This is an English translation of a Japanese blog. Some content may not be fully translated.
📝

---
# Documentation: https://sourcethemes.com/academic/docs/managing-content/

title: "What is DuckDB"
subtitle: ""
summary: "DuckDB is an open-source embedded database specialized for OLAP. It requires no server and runs with just pip install. It can query CSV, Parquet, and JSON directly with SQL. Its columnar storage delivers an analytical environment faster than Pandas and lighter than Spark on a single machine."
tags: ["DuckDB", "OLAP", "Data Analysis"]
categories: ["DuckDB", "Data Analysis"]
url: what-is-duckdb
date: 2026-03-01
featured: false
draft: false

# Featured image
# To use, add an image named `featured.jpg/png` to your pages folder.
# Focal points: Smart, Center, TopLeft, Top, TopRight, Left, Right, BottomLeft, Bottom, BottomRight.
image:
  caption: ""
  focal_point: ""
  preview_only: fals
---

## Introduction

[DuckDB](https://duckdb.org/) is an open-source embedded database specialized for analytical queries (OLAP). It requires no server setup and can be started with a single line: `pip install duckdb`. Born in 2019 at CWI (Centrum Wiskunde & Informatica) in the Netherlands, it has become one of the most talked-about OSS databases as of 2025.

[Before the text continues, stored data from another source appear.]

Definition agent_to_json (a : agent) : json :=
  JObj [ ("token_id", JNum (Z.of_nat (token_id a)));
         ("traits", traits_to_json (agent_traits a));
         ("rarity", JStr (rarity a));
         ("num_extras", JNum (num_extras a));
         ("prompt", JStr (prompt a)) ].

Definition attribute (trait_type value : string) : json :=
  JObj [ ("trait_type", JStr trait_type); ("value", JStr value) ].

Definition optional_attribute (trait_type : string) (v : option string)
    : list json :=
  match v with
  | Some s => if truthy v then [attribute trait_type s] else []
  | None => []
  end.

Definition build_opensea_metadata (a : agent) : json :=
  let t := agent_traits a in
  let attributes : list json :=
    ([ attribute "Suit Style" (suit_style t);
       attribute "Sunglasses" (sunglasses t);
       attribute "Hair Style" (hair_style t);
       attribute "Hair Color" (hair_color t);
       attribute "Skin Tone" (skin_tone t);
       attribute "Background" (background t);
       attribute "Expression" (expression t);
       attribute "Rarity" (rarity a) ]
     ++ optional_attribute "Accessory" (accessory t)
     ++ optional_attribute "Tattoo" (tattoo t)
     ++ optional_attribute "Piercing" (piercing t)
     ++ optional_attribute "Freckles" (freckles t))%list in
  let tid := token_id a in
  JObj [ ("name", JStr ("Chibi Agent #" +:+ fmt04d tid));
         ("description",
          JStr "A cute chibi secret agent from the 2000-piece Chibi Agent collection.");
         ("image", JStr ("ipfs://YOUR_CID_HERE/" +:+ fmt04d tid +:+ ".png"));
         ("attributes", JList attributes) ].

Section Main.
Context `{G : PRNG}.

(** [json.dumps(obj, indent=2)]: the text [json.dump] writes. *)
Variable dumps : json → string.

Definition prompts_text (l : list agent) : string :=
  String.concat "" (map (λ a, prompt a +:+ LF) l).

Definition metadata_path (a : agent) : string :=
  "output/metadata/" +:+ fmt04d (token_id a) +:+ ".json".

(** The files of the output section, written in the order of [main];
    opening with mode ["w"] replaces what a path held. *)
Definition write_outputs (l : list agent) (fs : gmap string string)
    : gmap string string :=
  let fs := <["output/full_collection.json" := dumps (JList (map agent_to_json l))]> fs in
  let fs := <["output/prompts_only.txt" := prompts_text l]> fs in
  foldl (λ fs a, <[metadata_path a := dumps (build_opensea_metadata a)]> fs) fs l.

(** A run of the script from a seeded generator: the schedule, the
    collection ([None] after the error branch), and the files. *)
Definition run (sd : Z) (total : nat) (weights : list (Z * nat))
    (fs : gmap string string)
    : result (list Z * option collection * gmap string string) :=
  match generate_collection total weights (seed sd) with
  | Raise e => Raise e
  | Ok ((schedule, None), _) => Ok (schedule, None, fs)
  | Ok ((schedule, Some c), _) =>
      Ok (schedule, Some c, write_outputs (agents c) fs)
  end.

(** [random.seed(42)] at import, then [main()]. *)
Definition main (fs : gmap string string) :=
  run 42 2000 RARITY_WEIGHTS fs.
End Main.

End Prompts.

(** * The image pipeline ([generate_images.py]) *)
Module Images.

Definition IMAGES_DIR : string := "output/images".
Definition MAX_POLL_ATTEMPTS : nat := 150.
Definition MAX_RETRIES : nat := 3.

## Overview and Positioning of DuckDB

If you had to describe DuckDB in one phrase, it would be "**the OLAP version of SQLite**." Like SQLite, it is serverless and runs as a single file, but the operations it excels at are fundamentally different.

| Item | SQLite | DuckDB |
|------|--------|--------|
| Primary use | App-embedded DB (OLTP) | Data analysis (OLAP) |
| Storage format | Row-oriented | Column-oriented |
| Strengths | Point queries, row inserts/updates | Aggregation, filtering, JOINs on large datasets |
| Read speed (aggregation) | Slow | Very fast |
| Supported formats | SQLite proprietary format | CSV, Parquet, JSON, Arrow |
| Language support | Many | Python, R, Go, Java, Rust, etc. |

## OLTP vs OLAP — Why They Are Fundamentally Different

Database processing patterns fall broadly into two categories.

OLTP (Online Transaction Processing) → Quickly insert, update, and retrieve individual rows → Examples: E-commerce order processing, bank transfers → Row-oriented storage excels

OLAP (Online Analytical Processing) → Aggregate and analyze large volumes of rows at once → Examples: Monthly sales summaries, user behavior analysis → Column-oriented storage excels


DuckDB is designed for the latter  OLAP workloads. It excels at operations like rapidly reading only specific columns from 100 million rows and performing aggregations.

## Why DuckDB Is Getting So Much Attention Now

### The Limitations of Pandas

Pandas is synonymous with data analysis in Python, but its limitations become apparent with larger datasets.

- **Memory constraints**: The entire dataset must fit in memory
- **Processing speed**: No column-level optimization, primarily single-threaded
- **Complex SQL**: Combinations of GroupBy + JOIN are cumbersome to write

DuckDB solves these problems. It can query Parquet and CSV files directly on disk, and handles datasets that exceed available memory through out-of-core processing.

### The Heaviness of Spark

Apache Spark is the go-to for big data, but it is often overkill for single-machine use cases.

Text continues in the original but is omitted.